What is expected. From the entries that follow, reproduce exactly and only the lines from the line with "assert (Hlt : (length" to the line with "a = Some b /\", endpoints included.

-- Dataset entries follows --

Lemma parses_string_body l : l <> [] -> length l <= INTCS_MAX -> parses (string_body (length l)) l l.
Proof.
  intros Hne Hl. unfold string_body. assert (length l <> 0%nat) by by destruct l. split.
  - intros r f t Hr Ef. pose proof (reads_at_position _ _ Hr) as (Hp & _).
    apply step_gets. cbn [id]. rewrite (reads_can_seek r f Hr). apply step_when_true; [done|].
    pose proof (length_rest f ltac:(lia)) as Er. rewrite Ef, length_app in Er.
    eapply runs_bind.
    { eapply runs_bind; [by apply remaining_runs|]. cbn beta. intros n r' (-> & Hr').
      eapply (runs_lift _ tt _ (fun _ y => reads_at y f)); [apply throw_if_false | done].
      apply andb_false_iff. right. rewrite Z.gtb_ltb. apply Z.ltb_ge. lia. }
    cbn beta. intros _ r' Hr'. by apply (takes_exactly l _ eq_refl Hl r' f t).
  - intros r f p q Hr Ef E Hq. pose proof (reads_at_position _ _ Hr) as (Hp & _).
    pose proof (length_rest f ltac:(lia)) as Er. rewrite Ef in Er.
    assert (Hlt : (length p < length l)%nat) by (rewrite E, length_app; destruct q; [done | cbn; lia]).
    destruct (remaining_runs r f Hr) as (n & r' & En & -> & Hr').
    destruct (read_exactly_fails r' f (length l) Hr') as (r'' & Ex & _); [lia | by rewrite Ef; lia |].
    unfold fails, andthen, gets, when, lift, throw_if. cbn [id].
    rewrite (reads_can_seek r f Hr), En.
    destruct ((length (bytes f) - position f >=? 0) && (length l >? length (bytes f) - position f));
      [by eexists _, _ | rewrite Ex; by eexists _, _].
Qed.

Lemma parses_string l : length l <= INTCS_MAX -> parses ReadString (groups 5 (length l) ++ l) l.
Proof.
  intros Hl. unfold ReadString.
  apply (parses_andthen _ _ _ _ (i32 (length l))); [apply parses_7bit; lia|].
  unfold i32. rewrite wraps_id by (unfold in_s; lia).
  apply (parses_lift _ tt); [apply throw_if_false; lia|].
  destruct (length l =? 0) eqn:E; bool_to_prop.
  - destruct l; [apply parses_ret | cbn in E; lia].
  - apply parses_string_body; [by intros -> | done].
Qed.

Lemma step_reader {B} r f (k : unit -> cmd (reader S) B) Q : reads_at r f ->
  runs (k tt) r Q -> runs (andthen ThrowIfDisposed k) r Q.
Proof. intros (Hd & _) HQ. unfold runs, andthen, ThrowIfDisposed. by rewrite Hd. Qed.

(** [ReadBytes] stops at the end of the stream without complaint. *)
Lemma bytes_loop_runs (fuel : nat) : forall r f l total count,
  reads_at r f -> 0 <= total <= count -> count = length l -> count <= INTCS_MAX -> count - total < fuel ->
  runs (bytes_loop fuel total count) (Some l, r) (fun n '(a, r') => exists b,
    a = Some b /\ length b = length l /\ n = total + Z.min (count - total) (length (rest f)) /\
    take (Z.to_nat n) b = take (Z.to_nat total) l ++ take (Z.to_nat (count - total)) (rest f) /\
    reads_at r' (moved_to f (position f + (n - total)))).
Proof.
  induction fuel as [|fuel IH]; intros r f l total count Hr Ht Hl Hm Hf; [lia|].
  cbn [bytes_loop]. destruct (total <? count) eqn:E; bool_to_prop.
  2: { run. exists l. assert (total = count) as -> by lia. rewrite Z.sub_diag, app_nil_r.
       split; [done|]. split; [done|]. split; [lia|]. split; [done|]. by rewrite Z.add_0_r, moved_to_id. }
  eapply runs_bind; [apply stream_read_runs; [done | unfold range_of; lia]|].
  cbn beta. intros n [a r'] ((Hn & Hle & Es & Hz) & Hr').
  pose proof (reads_at_position _ _ Hr) as (Hp & _).
  destruct (n =? 0) eqn:E0; bool_to_prop.
  - rewrite E0 in *. destruct Hz as [? | E']; [done | lia |]. rewrite E' in *.
    change (take (Z.to_nat 0) []) with (@nil Z) in Es. rewrite store_nil in Es by lia. injection Es as <-.
    run. exists l. rewrite take_nil, app_nil_r. split; [done|]. split; [done|].
    split; [cbn; lia|]. split; [done|]. by rewrite Z.sub_diag.
  - rewrite store_Ok in Es by (rewrite ?length_take; lia). injection Es as <-.
    set (w := take (Z.to_nat n) (rest f)) in *.
    assert (Ew : length w = Z.to_nat n) by (unfold w; rewrite length_take; lia).
    set (l' := _ ++ _ ++ _). assert (El' : length l' = length l)
      by (unfold l'; rewrite !length_app, length_take, length_drop; lia).
    eapply step_lift; [apply schk_Ok; unfold in_s; lia|]. eapply runs_weaken.
    { apply (IH r' (moved_to f (position f + n)) l' (total + n) count); try done; lia. }
    cbn beta. intros m [b r''] (c & -> & Ec & Em & Et & Hr''). rewrite rest_moved, length_drop in * by lia.
    exists c. split; [done|]. split; [lia|]. split; [lia|]. split.
    + rewrite Et. unfold l'. rewrite app_assoc, take_app_length' by (rewrite length_app, length_take; lia).
      rewrite <- app_assoc. f_equal. unfold w.
      replace (Z.to_nat (count - total)) with (Z.to_nat n + Z.to_nat (count - (total + n)))%nat by lia.
      by rewrite take_take_drop.
    + replace (position f + (m - total)) with (position (moved_to f (position f + n)) + (m - (total + n)))
        by (cbn; lia). done.
Qed.

Lemma ReadBytes_runs r f count : reads_at r f -> 0 <= count <= INTCS_MAX ->
  runs (ReadBytes count) r (fun l r' =>
    l = take (Z.to_nat count) (rest f) /\ reads_at r' (moved_to f (position f + length l))).
Proof.
  intros Hr Hc. pose proof (reads_at_position _ _ Hr) as (Hp & Hb). pose proof (length_rest f ltac:(lia)) as El.
  unfold ReadBytes. apply (step_reader r f _ _ Hr).
  eapply step_lift; [apply throw_if_false; lia|].
  destruct (count =? 0) eqn:E; bool_to_prop.
  { run. rewrite E, Z.add_0_r, moved_to_id. done. }
  apply step_gets. cbn [id]. rewrite (reads_can_seek r f Hr).
  set (m := length (bytes f) - position f) in *. set (a := if (m >=? 0) && (m <? count) then m else count).
  assert (Ha : 0 <= a <= count /\ Z.min a (length (rest f)) = Z.min count (length (rest f))).
  { unfold a. rewrite Z.geb_leb. destruct (0 <=? m) eqn:E1, (m <? count) eqn:E2; cbn; bool_to_prop; lia. }
  eapply runs_bind.
  { eapply (runs_bind _ _ _ _ (fun n y => n = a /\ reads_at y f)); [by apply remaining_runs|].
    cbn beta. intros n r' (-> & Hr'). by apply runs_ret. }
  cbn beta. intros n r' (-> & Hr'). clearbody a. set (z := replicate (Z.to_nat a) 0).
  assert (Ez : length z = Z.to_nat a) by apply length_replicate.
  destruct (bytes_loop_runs (Z.to_nat a + 1) r' f z 0 a Hr') as (k & [x r''] & Ex & b & -> & Eb & Ek & Et & Hr'');
    try lia.
  rewrite !Z.sub_0_r, Z.add_0_l in *. cbn [Z.to_nat take app] in Et.
  apply (runs_bind _ _ _ (fun y t => y = (k, b) /\ t = r'')).
  { exists (k, b), r''. split; [|done]. unfold with_local. fold z. by rewrite Ex. }
  cbn beta. intros y t (-> & ->). cbn [fst snd]. apply runs_ret.
  change (take (Z.to_nat 0) z) with (@nil Z) in Et. cbn [app] in Et.
  assert (Er : (if negb (k =? count) then vector_resize b k else b) = take (Z.to_nat k) b).
  { destruct (k =? count) eqn:E1; cbn; bool_to_prop; [by rewrite take_ge by lia|].
    apply vector_resize_within. lia. }
  assert (Eq : take (Z.to_nat a) (rest f) = take (Z.to_nat count) (rest f)).
  { destruct (decide (count <= length (rest f))); [f_equal; lia | by rewrite !take_ge by lia]. }
  rewrite Er, Et, Eq. split; [done|].
  replace (Z.of_nat (length (take _ _))) with k by (rewrite length_take; lia). done.
Qed.

Lemma takes_raw l : length l <= INTCS_MAX -> takes (ReadBytes (length l)) l l.
Proof.
  intros Hl r f t Hr E. eapply runs_weaken; [apply ReadBytes_runs; [done | lia]|].
  cbn beta. rewrite E, Nat2Z.id, take_app_length. intros x r' (-> & Hr'). done.
Qed.

(** ** Items *)

Lemma parses_num k v : in_range k v = true -> parses (read_num k) (encode_num k v) v.
Proof.
  intros Hv. destruct k; cbn [in_range read_num encode_num] in *; rewrite ?in_sb_spec in Hv.
  - apply parses_byte.
  - eapply parses_then_ret; [apply parses_byte|]. unfold u8. rewrite wraps_wrapu by lia.
    apply wraps_id; [lia | done].
  - rewrite <- (wraps_id 16 v) at 2 by (lia || done). apply parses_int16.
  - eapply parses_then_ret; [apply parses_int16|]. bool_to_prop. rewrite wrapu_wraps by lia.
    apply wrapu_id. unfold in_u. lia.
  - rewrite <- (wraps_id 32 v) at 2 by (lia || done). apply parses_int32.
  - bool_to_prop. eapply parses_then_ret; [apply parses_int32|]. unfold u32, i32.
    rewrite wrapu_wraps by lia. apply wrapu_id. unfold in_u. lia.
  - rewrite <- (wraps_id 64 v) at 2 by (lia || done). apply parses_int64.
  - bool_to_prop. eapply parses_then_ret; [apply parses_int64|]. unfold u64, i64.
    rewrite wrapu_wraps by lia. apply wrapu_id. unfold in_u. lia.
  - bool_to_prop. eapply parses_then_ret; [apply parses_int32|]. unfold u32, i32.
    rewrite wrapu_wraps by lia. apply wrapu_id. unfold in_u. lia.
  - bool_to_prop. eapply parses_then_ret; [apply parses_int64|]. unfold u64, i64.
    rewrite wrapu_wraps by lia. apply wrapu_id. unfold in_u. lia.
  - rewrite <- (wraps_id 32 v) at 2 by (lia || done).
    rewrite <- (wraps_wrapu 32 v) by lia. apply parses_7bit.
    pose proof (wrapu_range 32 v ltac:(lia)) as R. exact R.
Qed.

(** [ReadBytes] is the one member that accepts less than it asks for. *)
Definition is_raw (x : item) : bool := match x with Raw _ => true | _ => false end.

Lemma parses_item x : fits x = true -> is_raw x = false ->
  parses (read_item (kind_of x)) (encode x) x.
Proof.
  destruct x as [k v | b | l | l]; cbn [fits kind_of read_item encode is_raw]; intros Hx Hr;
    bool_to_prop; [| | |done]; eapply parses_then_ret.
  - by apply parses_num.
  - done.
  - eapply parses_then_ret; [apply parses_byte | done].
  - by destruct b.
  - by apply parses_string.
  - done.
Qed.

Lemma takes_item x : fits x = true -> takes (read_item (kind_of x)) (encode x) x.
Proof.
  intros Hx. destruct (is_raw x) eqn:E; [|by apply parses_item]. destruct x as [| | |l]; try done.
  cbn [fits kind_of read_item encode] in *. bool_to_prop. rewrite <- (app_nil_r l) at 2.
  eapply takes_andthen; [by apply takes_raw | apply takes_ret].
Qed.

Lemma takes_items xs : forallb fits xs = true ->
  takes (read_items (map kind_of xs)) (concat (map encode xs)) xs.
Proof.
  induction xs as [|x xs IH]; cbn [forallb map concat read_items]; intros Hx; [apply takes_ret|].
  apply andb_true_iff in Hx as [Hx Hxs]. eapply takes_andthen; [by apply takes_item|].
  rewrite <- (app_nil_r (concat _)). eapply takes_andthen; [by apply IH | apply takes_ret].
Qed.

End Values.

-- Dataset entries concluded --

Finished task.
    assert (Hlt : (length p < length l)%nat) by (rewrite E, length_app; destruct q; [done | cbn; lia]).
    destruct (remaining_runs r f Hr) as (n & r' & En & -> & Hr').
    destruct (read_exactly_fails r' f (length l) Hr') as (r'' & Ex & _); [lia | by rewrite Ef; lia |].
    unfold fails, andthen, gets, when, lift, throw_if. cbn [id].
    rewrite (reads_can_seek r f Hr), En.
    destruct ((length (bytes f) - position f >=? 0) && (length l >? length (bytes f) - position f));
      [by eexists _, _ | rewrite Ex; by eexists _, _].
Qed.

Lemma parses_string l : length l <= INTCS_MAX -> parses ReadString (groups 5 (length l) ++ l) l.
Proof.
  intros Hl. unfold ReadString.
  apply (parses_andthen _ _ _ _ (i32 (length l))); [apply parses_7bit; lia|].
  unfold i32. rewrite wraps_id by (unfold in_s; lia).
  apply (parses_lift _ tt); [apply throw_if_false; lia|].
  destruct (length l =? 0) eqn:E; bool_to_prop.
  - destruct l; [apply parses_ret | cbn in E; lia].
  - apply parses_string_body; [by intros -> | done].
Qed.

Lemma step_reader {B} r f (k : unit -> cmd (reader S) B) Q : reads_at r f ->
  runs (k tt) r Q -> runs (andthen ThrowIfDisposed k) r Q.
Proof. intros (Hd & _) HQ. unfold runs, andthen, ThrowIfDisposed. by rewrite Hd. Qed.

(** [ReadBytes] stops at the end of the stream without complaint. *)
Lemma bytes_loop_runs (fuel : nat) : forall r f l total count,
  reads_at r f -> 0 <= total <= count -> count = length l -> count <= INTCS_MAX -> count - total < fuel ->
  runs (bytes_loop fuel total count) (Some l, r) (fun n '(a, r') => exists b,
    a = Some b /\ length b = length l /\ n = total + Z.min (count - total) (length (rest f)) /\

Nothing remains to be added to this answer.